Durant l'exercice passé, nous avons été invités à prendre position sur divers thèmes. Si vous désirez obtenir de plus amples informations ou si vous vous intéressez à un sujet précis, adressez-vous sans hésitation à un membre du comité central ou à moi-même. D'ailleurs je vous renvoie à la page internet de la Confédération ( www.admin.ch ), où vous trouverez les dernières informations sur les procédures de consultation en cours.

Modification des statuts
Le Comité central s'est demandé si la structure actuelle de la Conférence est encore adaptée, avec un Comité directeur de cinq personnes, issues d'un Comité central de treize personnes. Nous sommes arrivés à la conclusion qu'il vaudrait la peine de la repenser. C'est pourquoi, un petit groupe de travail issu des rangs du Comité central est en train d'élaborer une proposition qui améliorerait la capacité de notre Conférence à relever les défis auxquels elle est confrontée aujourd'hui. Selon cette proposition, le Comité central et le Comité directeur seraient réunis en un seul organe. Dans ce nouveau Comité restreint, les Commissions seraient impérativement représentées par leur président-e et leur implication dans la direction de la Conférence serait plus directe et plus efficace. Les sections cantonales et régionales seraient représentées dans une assemblée des délégués. De l'avis du Comité central, les nouveaux moyens de communication permettent d'élargir considérablement le cercle des collègues et des fédérations cantonales participant à la formation d'opinion. Ainsi tous les cantons pourraient y participer sans pour autant alourdir à l'excès le Comité central. C'est pourquoi, nous soutenons cette proposition. Du même coup, les statuts pourraient faire l'objet d'un toilettage global. Dès lors, le groupe de travail est chargé d'élaborer un projet concret de modification des statuts qui, selon le mandat, doit être présenté au Comité central lors de sa prochaine séance au début de l'année prochaine. Au cas où le Comité central trouverait un accord, le projet serait soumis à l'assemblée annuelle en 2012 à Genève, ce qui permettrait sa réalisation l'année suivante.

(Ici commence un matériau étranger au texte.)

(** C6.  Whatever the waiters call, in every state reached after a sequence
    of operations: [setResult] and [setError] through an originator's
    handle, and the firing of an armed timer, each leave the map without the
    key of the flight; no completed record is in the map; hence once every
    record has completed, [totalInFlight] is 0.  With waiters that do
    nothing, or that at most join or start flights, each operation
    returns. *)
Theorem completion_leaves_no_record bodies depth timeoutMs ops c :
  Reentrant.run bodies depth timeoutMs ops = Some c →
  (∀ d i ref k v c',
     handles c !! i = Some (Originator ref k) →
     Reentrant.step (Reentrant.invoke bodies d) c (SetResult i v) = Some c' →
     flights (world c') !! k = None) ∧
  (∀ d i ref k v c',
     handles c !! i = Some (Originator ref k) →
     Reentrant.step (Reentrant.invoke bodies d) c (SetError i v) = Some c' →
     flights (world c') !! k = None) ∧
  (∀ d t k delay c',
     timers (world c) !! t = Some (k, delay) →
     Reentrant.step (Reentrant.invoke bodies d) c (TimerFires t) = Some c' →
     flights (world c') !! k = None) ∧
  (∀ k ref fd,
     flights (world c) !! k = Some ref → heap (world c) !! ref = Some fd →
     completed fd = false) ∧
  (∀ now,
     (∀ ref fd, heap (world c) !! ref = Some fd → completed fd = true) →
     totalInFlight (getStats now (world c)) = 0%nat) ∧
  (restarting bodies → ∀ d op,
     is_Some (Reentrant.step (Reentrant.invoke bodies (S d)) c op)).
Proof.
  intros Hrun. pose proof (run_sound _ _ _ _ _ Hrun) as Hs.
  assert (Hmap : ∀ k ref fd,
     flights (world c) !! k = Some ref → heap (world c) !! ref = Some fd →
     completed fd = false).
  { intros k ref fd Hk Hfd.
    destruct (sound_filed _ _ _ Hs _ _ Hk) as (fd' & Hfd' & _ & [HA|[Hc _]]);
      [by apply elem_of_empty in HA|]. congruence. }
  assert (Hdel : ∀ d k e r c', e = VNull ∨ r = VNull →
    Reentrant.completeFlight (Reentrant.invoke bodies d) k e r c = Some c' →
    flights (world c') !! k = None).
  { intros d k e r c' Her Hc.
    apply (sound_completeFlight _ (invoke_sound bodies d) timeoutMs ∅ k e r c c');
      [|done..].
    eapply sound_mono; [|exact Hs]. apply union_subseteq_l. }
  split; [|split; [|split; [|split; [|split]]]].
  - intros d i ref k v c' Hi. simpl. rewrite Hi. simpl.
    destruct (Reentrant.completeFlight _ k VNull v c) as [c1|] eqn:Hc; [|done].
    intros [= <-]. apply (Hdel d k VNull v); [by left|done].
  - intros d i ref k v c' Hi. simpl. rewrite Hi. simpl.
    destruct (Reentrant.completeFlight _ k v VNull c) as [c1|] eqn:Hc; [|done].
    intros [= <-]. apply (Hdel d k v VNull); [by right|done].
  - intros d t k delay c' Ht Hfire. simpl in Hfire.
    destruct (sound_fireTimer _ (invoke_sound bodies d) timeoutMs t c c' Hs Hfire)
      as [_ Hgone].
    by apply (Hgone k delay).
  - exact Hmap.
  - intros now Hall. simpl.
    assert (Hempty : flights (world c) = ∅).
    { apply map_empty. intros k.
      destruct (flights (world c) !! k) as [ref|] eqn:Hk; [|done].
      destruct (sound_filed _ _ _ Hs _ _ Hk) as (fd & Hfd & _).
      pose proof (Hmap _ _ _ Hk Hfd). pose proof (Hall _ _ Hfd). congruence. }
    by rewrite Hempty.
  - intros Hq d op. by apply step_restarting.
Qed.
(** * willing: organization signup admission and volunteer profile editor

    A shallow embedding of three source files of the repository:
    - [server/src/api/routes/organization/index.ts], the handler of
      [POST /organization/request];
    - the first database migration ([up]), which declares the tables the
      handler reads and writes;
    - the [VolunteerProfile] React page: its form-state functions and its
      event handlers.

    JavaScript strings are sequences of UTF-16 code units and are modelled as
    [list N]; JavaScript objects used as records of columns are [gmap]s keyed
    by the column name. *)

From Stdlib Require Import ZArith QArith.QArith_base Ascii String.
From stdpp Require Import gmap strings list fin_maps.

Open Scope Z_scope.

(** ** JavaScript strings *)

Module JsString.

Abbreviation jstring := (list N).

(** A string literal of the source whose characters are all ASCII. *)
Definition js (s : string) : jstring :=
  (fun a => N_of_ascii a) <$> list_ascii_of_string s.

Arguments js : simpl never.

(** [s.length] *)
Definition jlength (s : jstring) : Z := Z.of_nat (length s).

(** [s.slice(start, end)], with the clamping of negative and
    out-of-range indices of [String.prototype.slice]. *)
Definition clamp_index (len i : Z) : Z :=
  if i <? 0 then Z.max (len + i) 0 else Z.min i len.

Definition slice (s : jstring) (start stop : Z) : jstring :=
  let len := jlength s in
  let from := clamp_index len start in
  let to := clamp_index len stop in
  if to <=? from then []
  else take (Z.to_nat (to - from)) (drop (Z.to_nat from) s).

(** The code units [String.prototype.trim] strips: ECMAScript WhiteSpace
    (TAB, VT, FF, ZWNBSP and the Unicode space separators) and
    LineTerminator (LF, CR, LS, PS). All of them are single code units. *)
Definition is_ws (c : N) : bool :=
  ((9 <=? c) && (c <=? 13) ||
   (c =? 32) || (c =? 160) || (c =? 5760) ||
   (8192 <=? c) && (c <=? 8202) ||
   (c =? 8232) || (c =? 8233) || (c =? 8239) || (c =? 8287) ||
   (c =? 12288) || (c =? 65279))%N.

Fixpoint trimStart (s : jstring) : jstring :=
  match s with
  | [] => []
  | c :: s' => if is_ws c then trimStart s' else s
  end.

Definition trimEnd (s : jstring) : jstring :=
  reverse (trimStart (reverse s)).

(** [s.trim()] *)
Definition trim (s : jstring) : jstring := trimEnd (trimStart s).

(** [s.split(sep)] for a separator of one code unit, the only form the
    sources use: the segments between the occurrences of [sep]; a string
    with no occurrence, the empty string included, gives one segment. *)
Fixpoint split (sep : N) (s : jstring) : list jstring :=
  match s with
  | [] => [[]]
  | c :: s' =>
      if (c =? sep)%N then [] :: split sep s'
      else match split sep s' with
           | seg :: segs => (c :: seg) :: segs
           | [] => [[c]]
           end
  end.

(** [parts.join(sep)] *)
Fixpoint join (sep : jstring) (parts : list jstring) : jstring :=
  match parts with
  | [] => []
  | [p] => p
  | p :: ps => p ++ sep ++ join sep ps
  end.

(** [Boolean(s)] on a string: the empty string is the only falsy one. *)
Definition truthy (s : jstring) : bool :=
  match s with [] => false | _ :: _ => true end.

Definition comma : N := 44.

(** [s.charAt(i)]: the code unit at [i] as a string, the empty string
    out of range *)
Definition charAt (s : jstring) (i : nat) : jstring :=
  match s !! i with Some c => [c] | None => [] end.

(** [s.split(/\s+/)]: the pieces between the maximal runs of
    whitespace; [\s] is the set [trim] strips. A run at the start or at
    the end leaves an empty piece there. *)
Fixpoint split_spaces (s : jstring) : list jstring :=
  match s with
  | [] => [[]]
  | c :: s' =>
      if is_ws c then
        match s' with
        | c' :: _ => if is_ws c' then split_spaces s' else [] :: split_spaces s'
        | [] => [] :: split_spaces s'
        end
      else
        match split_spaces s' with
        | seg :: segs => (c :: seg) :: segs
        | [] => [[c]]
        end
  end.
Lemma editDistance_ge_length_diff a b :
  length a - length b ≤ editDistance a b ∧ length b - length a ≤ editDistance a b.
Proof.
  revert b. induction a as [|x a IHa]; intros b.
  - cbn [editDistance length]. lia.
  - induction b as [|y b IHb].
    + rewrite editDistance_nil_r. cbn [length]. lia.
    + rewrite editDistance_cons_cons.
      pose proof (IHa (y :: b)) as H1. pose proof (IHa b) as H2.
      unfold min3. cbn [length] in *. lia.
Qed.

End DistanceMetric.

(** ** The similarity metric, continued *)

Lemma chars_inj a b : chars a = chars b → a = b.
Proof.
  unfold chars. intros Heq.
  rewrite <- (String.string_of_list_ascii_of_string a),
          <- (String.string_of_list_ascii_of_string b).
  by rewrite Heq.
Qed.

(** The test [similarity > 0.6] in whole numbers: the score
    [1 - d / m] passes exactly when [10 * d < 4 * m]. *)
Lemma above_threshold_ratio (d m : nat) :
  0 < m →
  above_threshold (1 - inject_Z (Z.of_nat d) / inject_Z (Z.of_nat m))%Q = true
  ↔ 10 * d < 4 * m.
Proof.
  intros Hm. rewrite above_threshold_iff.
  destruct (Z.of_nat m) as [|p|p] eqn:Hp; try lia.
  rewrite <- Qmake_Qdiv.
  unfold Qlt, Qminus, Qplus, Qopp; cbn [Qnum Qden]. lia.
Qed.

Lemma similarity_sym a b :
  calculateSimilarity a b = calculateSimilarity b a.
Proof.
  unfold calculateSimilarity.
  rewrite (orb_comm (bool_decide (String.length a = 0))).
  rewrite (Nat.max_comm (String.length a)).
  by rewrite !get_editDistance, (editDistance_sym (chars a)).
Qed.

Lemma similarity_one_iff a b :
  a ≠ "" → b ≠ "" →
  (calculateSimilarity a b == 1)%Q ↔ a = b.
Proof.
  intros Ha Hb. rewrite calculateSimilarity_nonempty by done.
  rewrite get_editDistance.
  assert (Hm : 0 < String.length a `max` String.length b).
  { destruct a; [done|]. cbn. lia. }
  set (d := Levenshtein.editDistance (chars a) (chars b)).
  set (m := String.length a `max` String.length b) in *.
  assert (Hq : (1 - inject_Z (Z.of_nat d) / inject_Z (Z.of_nat m) == 1)%Q ↔ d = 0).
  { destruct (Z.of_nat m) as [|p|p] eqn:Hp; try lia.
    rewrite <- Qmake_Qdiv.
    unfold Qeq, Qminus, Qplus, Qopp; cbn [Qnum Qden]. lia. }
  rewrite Hq. subst d. split.
  - intros Hd. by apply chars_inj, editDistance_zero.
  - intros ->. apply editDistance_self.
Qed.

Lemma threshold_distance a b :
  a ≠ "" → b ≠ "" →
  above_threshold (calculateSimilarity a b) = true
  ↔ 10 * Levenshtein.editDistance (chars a) (chars b)
      < 4 * (String.length a `max` String.length b).
Proof.
  intros Ha Hb. rewrite calculateSimilarity_nonempty by done.
  rewrite get_editDistance. apply above_threshold_ratio.
  destruct a; [done|]. cbn. lia.
Qed.

(** X1. The similarity does not depend on the order of the two texts. *)
Theorem calculateSimilarity_sym a b :
  calculateSimilarity a b = calculateSimilarity b a.
Proof. apply similarity_sym. Qed.

(** X2. For non-empty texts the similarity is 1 exactly when the two
    texts are the same text. *)
Theorem calculateSimilarity_one_iff a b :
  a ≠ "" → b ≠ "" →
  (calculateSimilarity a b == 1)%Q ↔ a = b.
Proof. apply similarity_one_iff. Qed.

Lemma calculateSimilarity_one_iff_witness :
  (calculateSimilarity "kitten" "kitten" == 1)%Q ↔ "kitten" = "kitten".
Proof. apply (calculateSimilarity_one_iff "kitten" "kitten"); discriminate. Defined.

(** X3. In whole numbers: two non-empty texts pass the test
    [similarity > 0.6] exactly when ten times their edit distance is less
    than four times the length of the longer one. *)
Theorem above_threshold_distance a b :
  a ≠ "" → b ≠ "" →
  above_threshold (calculateSimilarity a b) = true
  ↔ 10 * Levenshtein.editDistance (chars a) (chars b)
      < 4 * (String.length a `max` String.length b).
Proof. apply threshold_distance. Qed.

Lemma above_threshold_distance_witness :
  above_threshold (calculateSimilarity "kitten" "sitting") = true
  ↔ 10 * Levenshtein.editDistance (chars "kitten") (chars "sitting")
      < 4 * (String.length "kitten" `max` String.length "sitting").
Proof. apply (above_threshold_distance "kitten" "sitting"); discriminate. Defined.

(** X4. A text whose length is at most six tenths of the length of the
    other never passes the test, whatever the two texts say. *)
Theorem above_threshold_needs_similar_length a b :
  10 * (String.length a `min` String.length b)
    ≤ 6 * (String.length a `max` String.length b) →
  above_threshold (calculateSimilarity a b) = false.
Proof.
  intros Hlen.
  destruct (decide (a = "")) as [->|Ha]; [done|].
  destruct (decide (b = "")) as [->|Hb].
  { rewrite similarity_sym. done. }
  apply not_true_is_false. rewrite threshold_distance by done.
  pose proof (editDistance_ge_length_diff (chars a) (chars b)) as [H1 H2].
  rewrite !length_chars in H1, H2. lia.
Qed.

Lemma above_threshold_needs_similar_length_witness :
  above_threshold (calculateSimilarity "abc" "abcdef") = false.
Proof.
  apply (above_threshold_needs_similar_length "abc" "abcdef"). cbn. lia.
Defined.

(** ** The percentage of a reported match *)

Lemma hundredths_floor similarity :
  hundredths similarity = Qfloor (similarity * 100 * 100 + (1 # 2))%Q.
Proof. unfold hundredths, Qfloor. by destruct (_ + _)%Q. Qed.


Lemma hundredths_proper s t : (s == t)%Q → hundredths s = hundredths t.
Proof. intros Heq. rewrite !hundredths_floor. by rewrite Heq. Qed.


(** A stored body equal to the submitted text is reported with 100.00%. *)
Lemma scanMatch_identical text w doc :
  text ≠ "" →
  readFile (path_join uploadDir (meta_filePath doc)) w = Some text →
  scanMatch text w doc =
    Some {| match_fileName := meta_fileName doc; match_similarity := "100.00%" |}.
Proof.
  intros Ht Hread. unfold scanMatch. rewrite Hread. cbn zeta.
  assert (Hone : (calculateSimilarity text text == 1)%Q)
    by by apply similarity_one_iff.
  assert (Habove : above_threshold (calculateSimilarity text text) = true).
  { apply above_threshold_iff. by rewrite Hone. }
  rewrite Habove. do 2 f_equal. unfold percent.
  rewrite (hundredths_proper _ 1 Hone). by vm_compute.
Qed.

(** ** The four ways a scan of a logged-in user ends *)

Lemma scan_outcome now su text name w :
  scan now (Some su) text name w = (ValidationError, w)
  ∨ scan now (Some su) text name w = (InsufficientCredit, w)
  ∨ (∃ c, selectCredits (session_id su) w = Some c ∧ (1 ≤ c)%Z
       ∧ scan now (Some su) text name w =
           (InternalServerError, log LogError (deductCredit (session_id su) w)))
  ∨ (∃ c matches lines,
       selectCredits (session_id su) w = Some c ∧ (1 ≤ c)%Z
       ∧ scan now (Some su) text name w =
           ({| status_code := 200; body := ScanResult now (c - 1) name matches |},
            with_console (λ old, old ++ lines)
              (persisted now (session_id su) text name w))).
Proof.
  destruct (bool_decide (text = "") || bool_decide (name = "")) eqn:Hv.
  { left. unfold scan. by rewrite Hv. }
  apply orb_false_elim in Hv as [Ht%bool_decide_eq_false Hn%bool_decide_eq_false].
  destruct (selectCredits (session_id su) w) as [c|] eqn:Hc.
  2: { right; left. unfold scan. by rewrite valid_input, Hc. }
  destruct (decide (c < 1)%Z) as [Hlt|Hge].
  { right; left. unfold scan.
    by rewrite valid_input, Hc, bool_decide_eq_true_2. }
  destruct (decide (path_join uploadDir (savedFileName now name) ∈ faulty w))
    as [Hbad|Hok].
  - right; right; left. exists c. split_and!; [done|lia|].
    unfold scan. rewrite valid_input, Hc by done.
    rewrite bool_decide_eq_false_2 by done.
    unfold writeFile. by rewrite decide_True.
  - right; right; right. eexists c, _, _. split_and!; [done|lia|].
    apply scan_success; [done|done|done|lia|done].
Qed.

Lemma users_persisted now uid text name w :
  users (persisted now uid text name w) = users (deductCredit uid w).
Proof. done. Qed.

Lemma lookup_deductCredit_ne uid j w :
  uid ≠ j → users (deductCredit uid w) !! j = users w !! j.
Proof. intros Hne. unfold deductCredit, with_users; cbn. by apply lookup_alter_ne. Qed.

(** X7. A scan answers 200, 400, 401, 403 or 500, and when it answers 400,
    401 or 403 nothing at all has changed: no balance, no document, no
    stored body, no console line. *)
Theorem scan_rejected_changes_nothing now session text name w :
  status_code (scan now session text name w).1 ∈ [200; 400; 401; 403; 500]%Z
  ∧ (status_code (scan now session text name w).1 ∈ [400; 401; 403]%Z →
     (scan now session text name w).2 = w).
Proof.
  destruct session as [su|]; [|cbn; split; [set_solver|done]].
  destruct (scan_outcome now su text name w)
    as [->|[->|[(c & _ & _ & ->)|(c & ms & ls & _ & _ & ->)]]]; cbn [fst snd];
    (split; [cbn; set_solver|]); try done.
  - cbn. rewrite !elem_of_cons, elem_of_nil. intros [?|[?|[?|[]]]]; done.
  - cbn. rewrite !elem_of_cons, elem_of_nil. intros [?|[?|[?|[]]]]; done.
Qed.

Lemma scan_rejected_changes_nothing_witness :
  (scan 1000 (Some sample_session) "" "a.txt" office_world).2 = office_world.
Proof.
  apply (proj2 (scan_rejected_changes_nothing 1000%Z (Some sample_session)
                  "" "a.txt" office_world)).
  vm_compute. set_solver.
Defined.



(** ** What a scan leaves in place *)

Lemma scan_documents now su text name w :
  documents (scan now (Some su) text name w).2 =
    documents w ++
      (if decide (status_code (scan now (Some su) text name w).1 = 200%Z)
       then [new_row now su name w] else []).
Proof.
  destruct (scan_outcome now su text name w)
    as [->|[->|[(c & _ & _ & ->)|(c & ms & ls & _ & _ & ->)]]]; cbn [fst snd];
    rewrite ?decide_True, ?decide_False by done; cbn; by rewrite ?app_nil_r.
Qed.



(** X10. A scan changes no listing of [/user/documents] but that of the
    user of the session, and that one only when it answers 200: the new
    document is then added at its end. *)
Theorem scan_user_documents now su text name w :
  let r := (scan now (Some su) text name w).1 in
  let w' := (scan now (Some su) text name w).2 in
  (∀ other, session_id other ≠ session_id su →
     userDocuments (Some other) w' = userDocuments (Some other) w)
  ∧ (status_code r ≠ 200%Z →
     userDocuments (Some su) w' = userDocuments (Some su) w)
  ∧ (status_code r = 200%Z →
     ∃ old, userDocuments (Some su) w = inr old
       ∧ userDocuments (Some su) w' =
           inr (old ++ [listing_of (new_row now su name w)])).
Proof.
  intros r w'. subst r w'. unfold userDocuments. rewrite scan_documents.
  split_and!.
  - intros other Hne. rewrite filter_app. case_decide.
    + rewrite filter_cons_False, filter_nil by (cbn; congruence).
      by rewrite app_nil_r.
    + by rewrite filter_nil, app_nil_r.
  - intros Hno. by rewrite decide_False, app_nil_r.
  - intros H200. rewrite decide_True by done. eexists. split; [done|].
    rewrite filter_app, filter_cons_True, filter_nil by done.
    by rewrite fmap_app.
Qed.

Lemma scan_user_documents_witness :
  userDocuments (Some {| session_id := 3; session_role := user |})
    (scan 1000 (Some sample_session) "alpha" "new.txt" office_world).2 =
  userDocuments (Some {| session_id := 3; session_role := user |}) office_world.
Proof.
  apply (proj1 (scan_user_documents 1000 sample_session "alpha" "new.txt"
                  office_world)).
  cbn. lia.
Defined.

Il me reste comme toujours à vous remercier, tout d'abord mes collègues du Comité central et des Commissions. La collaboration avec vous me rend très heureux. Merci surtout à vous tous, mes chers collègues de toute la Suisse, pour votre soutien et l'accueil toujours chaleureux que vous me réservez lorsque j'ai le plaisir de vous rendre visite. Et aussi un très grand merci en direction de Berne, à l'Office fédéral de la justice, au représentant de notre autorité de surveillance, Monsieur David Rüetschi, avec qui j'ai des relations très amicales.